# LISTED RECORDS:
Lemma erase_spec p sv v w :
  fs_ok w → loaded w p sv v → vn_ops v = Some sfs_fileops → file_ok w (sv_i sv) →
  sv_ino sv ∉ owned w (sv_i sv) → sfi_linkcount (sv_i sv) = 0 →
  wp (erase_or_sync p)
     (λ _, erased p sv w) (λ e w', e = EIO ∧ kept_file p sv w w') w.
Proof.
  intros Hok Hl Ho Hf Hino Hlink. pose proof Hl as []. pose proof ld_vn0 as [_ Hv _ _ _].
  unfold erase_or_sync. wp_bind. unfold wp at 1, get_sv. rewrite ld_sv0. rewrite Hlink. cbn [when Z.eqb]. wp_bind.
  unfold wp at 1, VOP_TRUNCATE. rewrite (VOP_spec w p v false sfs_fileops) by (done || lia).
  unfold vop_truncate. erewrite bind_step by (by apply data_of_spec). rewrite ld_data0.
  fold (wp (sfs_truncate p 0) (λ (_ : unit) w', wp (sfs_sync_inode p ;;; let! s := get_sv p in
      when (sfi_linkcount (sv_i s) =? 0) (sfs_bfree (sv_ino s))) (λ _, erased p sv w)
      (λ e w', e = EIO ∧ kept_file p sv w w') w') (λ e w', e = EIO ∧ kept_file p sv w w') w).
  wp_use (sfs_truncate_spec p sv w 0); [done..|lia| |].
  2: { intros e w' (-> & w1 & Hd & Hs). split; [done|]. change ((0 + 511) / 512) with 0 in Hd.
       destruct (direct_cut_ok 0 p sv w w1) as (? & sv' & ? & ? & _); [done..|].
       destruct Hd as (_ & _ & [_ Hk1 Hm1 _ _ _] & _). pose proof Hs as (_ & Hk & Hfs & Hsv).
       split_and!; [by rewrite <- Hs|congruence|congruence|]. exists sv'. rewrite Hsv. split; [done|by rewrite <- Hs]. }
  change ((0 + 511) / 512) with 0. intros [] w1 Ht. pose proof (truncated_zero _ _ _ _ Ht) as (_ & _ & _ & Hu1).
  destruct Ht as (sv' & Hsv1 & Hino1 & _ & Hlc1 & _ & Hd1 & Hk1 & Hm1 & _ & Hok1 & Hf1 & _ & _ & _ & Hs1 & _).
  pose proof (meta_nblk _ _ Hm1) as Hn1. wp_bind.
  wp_use (sfs_sync_inode_spec p sv'); [done|by rewrite Hsv1, lookup_insert_eq|apply Hf1|by rewrite Hino1, Hn1| |done].
  intros [] w2 []. wp_bind. unfold wp at 1, get_sv. rewrite sy_svs0, lookup_insert_eq.
  unfold clean. cbn [sv_i sv_ino]. rewrite Hlc1, Hlink, Hino1. cbn [when Z.eqb].
  assert (Hu2 : ∀ c, used w2 c ↔ used w c ∧ c ∉ owned w (sv_i sv)).
  { intros c. rewrite <- Hu1. unfold used. by rewrite sy_wfs0. }
  wp_use (sfs_bfree_freed w2); [done| | | |done].
  - unfold nblk. rewrite sy_wfs0. fold (nblk w1). by rewrite Hn1.
  - by apply Hu2.
  - intros [] w3 [[] Hsv3]. split; try done; try congruence.
    + exists (clean sv'). by rewrite Hsv3, sy_svs0, Hsv1, insert_insert_eq.
    + intros c. rewrite fr_used, Hu2, list_elem_of_singleton. tauto.
    + intros c Hc Hci. transitivity (sec w2 c); [unfold sec; by rewrite fr_dev|].
      rewrite sy_sec0 by (left; congruence). apply Hs1.
      destruct (decide (sfi_indirect (sv_i sv) = 0)); [by left|right]. intros ->. apply Hc, elem_of_owned. auto.
Qed.

Lemma sfs_reclaim_unlinked w tbl p sv v nm k :
  fs_ok w → heap_ok w → arr_contents (sfs_vnodes (w_fs w)) = Some <$> tbl → NoDup tbl →
  zget tbl k = Some p → loaded w p sv v → vn_mem w p v nm → vn_refcount v = 1 →
  vn_opencount v = 0 → vn_ops v = Some sfs_fileops → file_ok w (sv_i sv) →
  sv_ino sv ∉ owned w (sv_i sv) → sfi_linkcount (sv_i sv) = 0 →
  wp (sfs_reclaim p) (λ _ w', ∃ w1, erased p sv w w1 ∧ dropped p v nm k tbl w1 w')
     (λ e w', e = EIO ∧ kept_file p sv w w') w.
Proof.
  intros Hok Hh Hc Hnd Hk Hl Hm Hr Hop Ho Hf Hino Hlink. pose proof Hl as [].
  unfold sfs_reclaim. wp_bind. unfold wp at 1, in_k at 1, zoom at 1, get_vn at 1.
  rewrite (vq_vn _ _ _ ld_vn0). replace (set_k (w_k w) w) with w by by destruct w.
  pose proof (acquire_release _ _ _ ld_vn0) as Har. unfold bind in Har. wp_bind.
  unfold wp at 1, in_k at 1, zoom at 1.
  destruct (lock_acquire _ (w_k w)) as [[] k1| | |]; try done. rewrite Hr. cbn [negb Z.eqb Pos.eqb].
  wp_bind. unfold wp at 1, in_k at 1, zoom at 1. cbn [w_k set_k]. rewrite Har.
  replace (set_k (w_k w) (set_k k1 w)) with w by by destruct w.
  rewrite ld_data0. wp_bind. wp_use erase_spec; [done..| |done].
  intros [] w1 He. pose proof He as []. destruct er_sv0 as [sv' Hsv].
  wp_use (drop_vnode_spec w1 tbl p v nm k); try done.
  - eapply heap_ok_ext; [done..|]. intros q. rewrite Hsv. destruct (decide (q = p)) as [->|].
    + intros _. rewrite ld_sv0. by eexists.
    + by rewrite lookup_insert_ne.
  - rewrite <- Hc. unfold meta in *. congruence.
  - by rewrite er_k0.
  - by eapply vn_mem_ext.
  - rewrite Hsv, lookup_insert_eq. by eexists.
  - intros [] w' Hd. by exists w1.
Qed.
End table.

# TASK PROMPT:
Your answer should be one number: how many lines in the material above contain the string "destruct".

# EXERCISE RESPONSE:
9